------ Extracted data

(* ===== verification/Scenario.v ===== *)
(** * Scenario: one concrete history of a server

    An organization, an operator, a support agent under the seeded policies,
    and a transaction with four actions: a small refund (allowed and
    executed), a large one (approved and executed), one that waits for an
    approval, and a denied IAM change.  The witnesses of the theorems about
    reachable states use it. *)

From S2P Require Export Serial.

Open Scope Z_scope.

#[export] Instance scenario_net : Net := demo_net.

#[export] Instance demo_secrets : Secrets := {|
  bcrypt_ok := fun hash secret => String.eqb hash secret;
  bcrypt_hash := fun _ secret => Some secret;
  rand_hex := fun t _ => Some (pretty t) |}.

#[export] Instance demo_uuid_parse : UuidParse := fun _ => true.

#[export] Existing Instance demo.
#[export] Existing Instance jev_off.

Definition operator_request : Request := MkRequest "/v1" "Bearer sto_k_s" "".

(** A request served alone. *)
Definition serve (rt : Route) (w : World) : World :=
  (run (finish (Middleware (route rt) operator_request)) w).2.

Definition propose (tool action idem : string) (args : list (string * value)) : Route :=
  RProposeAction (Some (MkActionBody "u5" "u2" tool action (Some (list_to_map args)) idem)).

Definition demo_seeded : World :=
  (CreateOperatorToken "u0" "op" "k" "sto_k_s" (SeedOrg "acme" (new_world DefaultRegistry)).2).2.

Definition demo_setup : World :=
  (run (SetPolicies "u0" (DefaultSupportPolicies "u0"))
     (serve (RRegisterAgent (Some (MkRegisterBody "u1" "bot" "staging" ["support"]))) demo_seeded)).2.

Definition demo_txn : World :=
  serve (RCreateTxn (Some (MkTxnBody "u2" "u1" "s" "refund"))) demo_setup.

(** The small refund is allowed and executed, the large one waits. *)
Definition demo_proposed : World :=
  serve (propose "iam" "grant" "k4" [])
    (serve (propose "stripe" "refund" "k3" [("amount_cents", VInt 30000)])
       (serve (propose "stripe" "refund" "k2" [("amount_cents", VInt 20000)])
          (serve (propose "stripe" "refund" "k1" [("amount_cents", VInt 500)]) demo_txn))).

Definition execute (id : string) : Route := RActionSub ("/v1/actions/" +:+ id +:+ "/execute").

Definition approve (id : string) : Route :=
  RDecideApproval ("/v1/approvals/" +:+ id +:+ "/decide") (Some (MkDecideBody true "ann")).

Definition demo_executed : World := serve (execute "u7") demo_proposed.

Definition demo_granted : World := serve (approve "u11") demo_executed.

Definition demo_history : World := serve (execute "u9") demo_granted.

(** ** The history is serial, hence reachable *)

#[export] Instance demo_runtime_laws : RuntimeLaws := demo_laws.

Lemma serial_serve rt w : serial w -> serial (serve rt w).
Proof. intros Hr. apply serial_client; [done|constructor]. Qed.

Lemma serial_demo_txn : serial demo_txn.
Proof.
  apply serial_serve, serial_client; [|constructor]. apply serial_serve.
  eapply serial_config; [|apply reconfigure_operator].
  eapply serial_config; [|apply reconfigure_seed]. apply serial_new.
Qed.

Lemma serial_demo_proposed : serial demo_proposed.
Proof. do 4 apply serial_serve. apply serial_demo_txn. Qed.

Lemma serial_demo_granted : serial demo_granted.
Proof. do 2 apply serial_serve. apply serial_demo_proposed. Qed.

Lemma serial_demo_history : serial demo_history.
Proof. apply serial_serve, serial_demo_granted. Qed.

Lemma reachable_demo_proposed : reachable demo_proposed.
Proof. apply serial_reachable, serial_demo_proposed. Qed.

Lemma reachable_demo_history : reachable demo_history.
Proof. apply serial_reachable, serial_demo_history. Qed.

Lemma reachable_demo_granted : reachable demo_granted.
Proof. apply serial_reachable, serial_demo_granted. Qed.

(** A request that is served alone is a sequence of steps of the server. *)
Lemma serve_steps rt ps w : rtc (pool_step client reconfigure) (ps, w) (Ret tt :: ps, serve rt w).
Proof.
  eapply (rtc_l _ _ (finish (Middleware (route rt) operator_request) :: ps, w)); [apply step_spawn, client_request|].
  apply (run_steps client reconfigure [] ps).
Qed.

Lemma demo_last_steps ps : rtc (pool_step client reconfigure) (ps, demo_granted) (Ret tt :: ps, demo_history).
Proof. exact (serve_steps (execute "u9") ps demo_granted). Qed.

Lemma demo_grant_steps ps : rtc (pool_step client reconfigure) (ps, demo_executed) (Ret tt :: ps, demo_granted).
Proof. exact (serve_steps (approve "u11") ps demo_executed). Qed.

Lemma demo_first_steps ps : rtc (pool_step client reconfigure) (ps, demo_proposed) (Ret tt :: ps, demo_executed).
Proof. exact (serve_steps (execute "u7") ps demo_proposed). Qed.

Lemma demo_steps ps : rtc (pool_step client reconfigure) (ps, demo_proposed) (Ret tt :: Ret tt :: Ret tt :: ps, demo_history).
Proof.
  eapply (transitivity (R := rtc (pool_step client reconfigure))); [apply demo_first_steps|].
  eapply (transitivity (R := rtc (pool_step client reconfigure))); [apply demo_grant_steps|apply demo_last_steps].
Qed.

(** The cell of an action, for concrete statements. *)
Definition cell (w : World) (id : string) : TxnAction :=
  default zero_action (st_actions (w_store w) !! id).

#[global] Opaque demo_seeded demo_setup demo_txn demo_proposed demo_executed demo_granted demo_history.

------------
------ Extracted data

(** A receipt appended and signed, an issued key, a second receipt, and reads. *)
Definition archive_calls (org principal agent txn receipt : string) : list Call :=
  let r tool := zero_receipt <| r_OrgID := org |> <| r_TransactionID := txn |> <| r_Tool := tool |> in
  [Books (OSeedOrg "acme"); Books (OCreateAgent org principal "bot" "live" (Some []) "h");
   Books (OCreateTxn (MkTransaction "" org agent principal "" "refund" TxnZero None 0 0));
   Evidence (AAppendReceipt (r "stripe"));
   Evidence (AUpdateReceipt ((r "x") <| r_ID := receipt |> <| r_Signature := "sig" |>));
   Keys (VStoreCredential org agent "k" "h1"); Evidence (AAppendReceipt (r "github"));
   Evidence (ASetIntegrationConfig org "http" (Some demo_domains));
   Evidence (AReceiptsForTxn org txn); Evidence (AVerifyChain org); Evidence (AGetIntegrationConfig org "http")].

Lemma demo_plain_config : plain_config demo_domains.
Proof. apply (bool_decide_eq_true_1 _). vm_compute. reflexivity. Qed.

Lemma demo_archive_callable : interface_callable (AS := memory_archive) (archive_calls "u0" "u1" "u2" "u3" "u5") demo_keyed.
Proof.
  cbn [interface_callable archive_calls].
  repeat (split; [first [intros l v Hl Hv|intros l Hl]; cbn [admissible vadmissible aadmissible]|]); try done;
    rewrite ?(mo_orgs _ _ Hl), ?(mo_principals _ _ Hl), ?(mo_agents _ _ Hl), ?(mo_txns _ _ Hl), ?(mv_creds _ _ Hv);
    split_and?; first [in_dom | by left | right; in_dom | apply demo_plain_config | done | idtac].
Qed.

------------
------ Extracted data

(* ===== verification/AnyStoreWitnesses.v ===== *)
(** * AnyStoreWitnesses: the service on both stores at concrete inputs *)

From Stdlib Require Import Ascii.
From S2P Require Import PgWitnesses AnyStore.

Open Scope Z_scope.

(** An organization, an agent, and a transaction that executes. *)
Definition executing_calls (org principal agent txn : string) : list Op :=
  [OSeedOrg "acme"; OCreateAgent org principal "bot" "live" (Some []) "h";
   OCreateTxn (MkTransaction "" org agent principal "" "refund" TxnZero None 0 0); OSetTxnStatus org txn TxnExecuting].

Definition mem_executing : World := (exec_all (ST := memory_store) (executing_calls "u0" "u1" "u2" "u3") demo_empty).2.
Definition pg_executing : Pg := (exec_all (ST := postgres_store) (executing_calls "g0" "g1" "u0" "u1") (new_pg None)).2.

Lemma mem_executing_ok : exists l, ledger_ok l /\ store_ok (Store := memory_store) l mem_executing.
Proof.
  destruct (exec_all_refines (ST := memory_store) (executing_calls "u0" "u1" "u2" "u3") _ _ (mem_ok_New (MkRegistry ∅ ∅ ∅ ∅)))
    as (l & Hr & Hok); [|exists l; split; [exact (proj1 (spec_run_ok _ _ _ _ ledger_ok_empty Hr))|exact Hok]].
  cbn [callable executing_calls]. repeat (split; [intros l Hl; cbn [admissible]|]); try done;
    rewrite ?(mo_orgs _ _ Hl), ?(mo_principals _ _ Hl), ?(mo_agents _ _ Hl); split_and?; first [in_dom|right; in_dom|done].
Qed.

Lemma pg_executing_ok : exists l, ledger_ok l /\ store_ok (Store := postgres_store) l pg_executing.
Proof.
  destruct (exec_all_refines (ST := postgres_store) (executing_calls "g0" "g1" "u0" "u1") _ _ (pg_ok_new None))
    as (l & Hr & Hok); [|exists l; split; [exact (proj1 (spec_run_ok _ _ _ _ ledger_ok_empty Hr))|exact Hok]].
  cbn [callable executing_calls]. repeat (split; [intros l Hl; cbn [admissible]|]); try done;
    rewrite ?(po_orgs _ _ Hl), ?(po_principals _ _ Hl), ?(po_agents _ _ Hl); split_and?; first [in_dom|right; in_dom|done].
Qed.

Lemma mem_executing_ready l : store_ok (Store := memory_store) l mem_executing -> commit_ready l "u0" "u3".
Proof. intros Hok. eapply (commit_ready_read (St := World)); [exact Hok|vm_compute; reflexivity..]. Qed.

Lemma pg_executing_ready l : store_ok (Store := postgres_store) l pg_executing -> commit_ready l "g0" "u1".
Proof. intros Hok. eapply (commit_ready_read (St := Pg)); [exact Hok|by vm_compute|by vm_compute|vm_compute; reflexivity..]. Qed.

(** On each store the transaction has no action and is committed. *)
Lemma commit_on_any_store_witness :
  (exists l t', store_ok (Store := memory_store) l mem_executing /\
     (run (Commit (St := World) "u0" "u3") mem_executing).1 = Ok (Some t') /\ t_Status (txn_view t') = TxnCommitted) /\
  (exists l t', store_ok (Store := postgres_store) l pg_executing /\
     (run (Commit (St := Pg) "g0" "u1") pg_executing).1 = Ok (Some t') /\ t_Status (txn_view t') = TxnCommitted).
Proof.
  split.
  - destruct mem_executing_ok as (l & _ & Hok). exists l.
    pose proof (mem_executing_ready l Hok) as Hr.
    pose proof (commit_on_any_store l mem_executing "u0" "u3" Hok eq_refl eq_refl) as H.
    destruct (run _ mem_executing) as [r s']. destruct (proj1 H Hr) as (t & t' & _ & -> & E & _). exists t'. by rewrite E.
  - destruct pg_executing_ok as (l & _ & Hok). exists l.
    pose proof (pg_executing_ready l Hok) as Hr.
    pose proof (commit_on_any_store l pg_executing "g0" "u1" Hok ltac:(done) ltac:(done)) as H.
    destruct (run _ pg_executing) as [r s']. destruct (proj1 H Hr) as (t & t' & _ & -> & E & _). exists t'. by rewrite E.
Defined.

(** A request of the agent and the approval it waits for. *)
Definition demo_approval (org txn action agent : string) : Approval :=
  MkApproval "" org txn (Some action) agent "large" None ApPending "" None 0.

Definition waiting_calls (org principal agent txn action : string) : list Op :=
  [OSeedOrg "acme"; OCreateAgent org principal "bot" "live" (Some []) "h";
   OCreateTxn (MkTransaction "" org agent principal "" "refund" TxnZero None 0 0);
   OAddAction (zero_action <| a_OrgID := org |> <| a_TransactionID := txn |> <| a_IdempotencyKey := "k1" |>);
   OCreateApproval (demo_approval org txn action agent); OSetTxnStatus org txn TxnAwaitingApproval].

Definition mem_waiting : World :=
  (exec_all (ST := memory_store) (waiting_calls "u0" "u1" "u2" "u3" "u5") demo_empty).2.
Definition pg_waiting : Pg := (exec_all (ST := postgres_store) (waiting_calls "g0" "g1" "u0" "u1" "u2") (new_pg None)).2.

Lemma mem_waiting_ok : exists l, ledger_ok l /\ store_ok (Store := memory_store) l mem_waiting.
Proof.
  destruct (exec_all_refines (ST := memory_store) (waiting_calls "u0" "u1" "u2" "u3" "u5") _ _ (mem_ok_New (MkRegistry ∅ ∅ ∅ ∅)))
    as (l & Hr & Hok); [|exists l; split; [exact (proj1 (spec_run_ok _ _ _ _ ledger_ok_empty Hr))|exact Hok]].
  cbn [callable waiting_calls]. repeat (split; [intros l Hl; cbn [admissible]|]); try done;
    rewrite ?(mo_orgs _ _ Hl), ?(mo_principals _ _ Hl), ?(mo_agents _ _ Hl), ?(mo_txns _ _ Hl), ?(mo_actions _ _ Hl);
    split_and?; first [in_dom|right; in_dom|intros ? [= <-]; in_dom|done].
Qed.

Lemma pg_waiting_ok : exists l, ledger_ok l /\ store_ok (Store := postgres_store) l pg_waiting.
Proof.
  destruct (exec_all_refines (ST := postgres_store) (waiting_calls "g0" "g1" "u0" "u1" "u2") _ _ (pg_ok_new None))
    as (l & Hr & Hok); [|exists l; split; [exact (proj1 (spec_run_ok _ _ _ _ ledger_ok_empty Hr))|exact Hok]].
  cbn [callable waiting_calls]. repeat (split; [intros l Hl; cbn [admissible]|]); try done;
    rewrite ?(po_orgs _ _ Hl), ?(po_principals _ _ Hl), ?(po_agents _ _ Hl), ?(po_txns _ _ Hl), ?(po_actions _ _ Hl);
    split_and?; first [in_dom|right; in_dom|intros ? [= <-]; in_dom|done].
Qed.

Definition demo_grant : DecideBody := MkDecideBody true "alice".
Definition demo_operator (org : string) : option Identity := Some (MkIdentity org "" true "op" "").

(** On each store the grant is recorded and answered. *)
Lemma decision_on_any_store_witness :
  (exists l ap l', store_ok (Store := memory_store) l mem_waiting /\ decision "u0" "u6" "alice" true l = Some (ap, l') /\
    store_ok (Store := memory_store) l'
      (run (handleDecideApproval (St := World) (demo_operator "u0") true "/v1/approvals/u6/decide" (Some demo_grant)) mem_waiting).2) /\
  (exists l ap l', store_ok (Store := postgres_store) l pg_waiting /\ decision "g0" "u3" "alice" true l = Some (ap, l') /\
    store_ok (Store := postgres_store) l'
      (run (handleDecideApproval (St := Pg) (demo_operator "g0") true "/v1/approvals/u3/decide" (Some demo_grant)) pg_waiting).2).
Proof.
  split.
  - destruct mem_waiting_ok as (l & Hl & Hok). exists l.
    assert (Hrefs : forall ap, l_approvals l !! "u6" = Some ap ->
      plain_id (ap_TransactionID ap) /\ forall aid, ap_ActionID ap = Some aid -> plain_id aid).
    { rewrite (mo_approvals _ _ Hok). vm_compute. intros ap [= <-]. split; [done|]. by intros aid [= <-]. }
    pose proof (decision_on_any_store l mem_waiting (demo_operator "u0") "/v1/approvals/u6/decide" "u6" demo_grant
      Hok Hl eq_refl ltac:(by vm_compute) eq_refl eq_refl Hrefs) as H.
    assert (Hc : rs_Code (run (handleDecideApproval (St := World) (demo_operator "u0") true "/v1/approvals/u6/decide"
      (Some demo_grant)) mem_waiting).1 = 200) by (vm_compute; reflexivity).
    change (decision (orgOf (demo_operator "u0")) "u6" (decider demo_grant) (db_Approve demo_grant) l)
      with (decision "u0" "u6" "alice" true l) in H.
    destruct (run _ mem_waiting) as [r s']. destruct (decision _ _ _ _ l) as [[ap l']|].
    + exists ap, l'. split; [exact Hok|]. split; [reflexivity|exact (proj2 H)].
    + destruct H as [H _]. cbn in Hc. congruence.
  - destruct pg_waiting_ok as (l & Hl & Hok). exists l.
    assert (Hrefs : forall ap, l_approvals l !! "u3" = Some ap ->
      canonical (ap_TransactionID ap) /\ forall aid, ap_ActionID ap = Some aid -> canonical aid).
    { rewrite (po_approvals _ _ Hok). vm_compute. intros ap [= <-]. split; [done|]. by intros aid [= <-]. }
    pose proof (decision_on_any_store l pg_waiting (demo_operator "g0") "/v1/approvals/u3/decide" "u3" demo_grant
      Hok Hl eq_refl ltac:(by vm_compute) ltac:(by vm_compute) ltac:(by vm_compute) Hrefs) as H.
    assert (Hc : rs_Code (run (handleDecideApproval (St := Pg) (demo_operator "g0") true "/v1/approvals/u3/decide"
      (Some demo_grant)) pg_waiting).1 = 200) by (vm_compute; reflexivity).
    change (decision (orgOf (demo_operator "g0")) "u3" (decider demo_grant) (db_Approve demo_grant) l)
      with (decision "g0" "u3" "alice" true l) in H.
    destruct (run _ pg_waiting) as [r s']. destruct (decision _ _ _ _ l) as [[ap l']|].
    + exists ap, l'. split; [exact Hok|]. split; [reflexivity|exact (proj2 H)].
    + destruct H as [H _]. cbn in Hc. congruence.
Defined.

------------

» Task:
Copy the lines above exactly. Start with the line containing "(* ===== verification/AnyStoreWitnesses.v", end with the line containing "Definition pg_executing : Pg", and include both.

» Output:
(* ===== verification/AnyStoreWitnesses.v ===== *)
(** * AnyStoreWitnesses: the service on both stores at concrete inputs *)

From Stdlib Require Import Ascii.
From S2P Require Import PgWitnesses AnyStore.

Open Scope Z_scope.

(** An organization, an agent, and a transaction that executes. *)
Definition executing_calls (org principal agent txn : string) : list Op :=
  [OSeedOrg "acme"; OCreateAgent org principal "bot" "live" (Some []) "h";
   OCreateTxn (MkTransaction "" org agent principal "" "refund" TxnZero None 0 0); OSetTxnStatus org txn TxnExecuting].

Definition mem_executing : World := (exec_all (ST := memory_store) (executing_calls "u0" "u1" "u2" "u3") demo_empty).2.
Definition pg_executing : Pg := (exec_all (ST := postgres_store) (executing_calls "g0" "g1" "u0" "u1") (new_pg None)).2.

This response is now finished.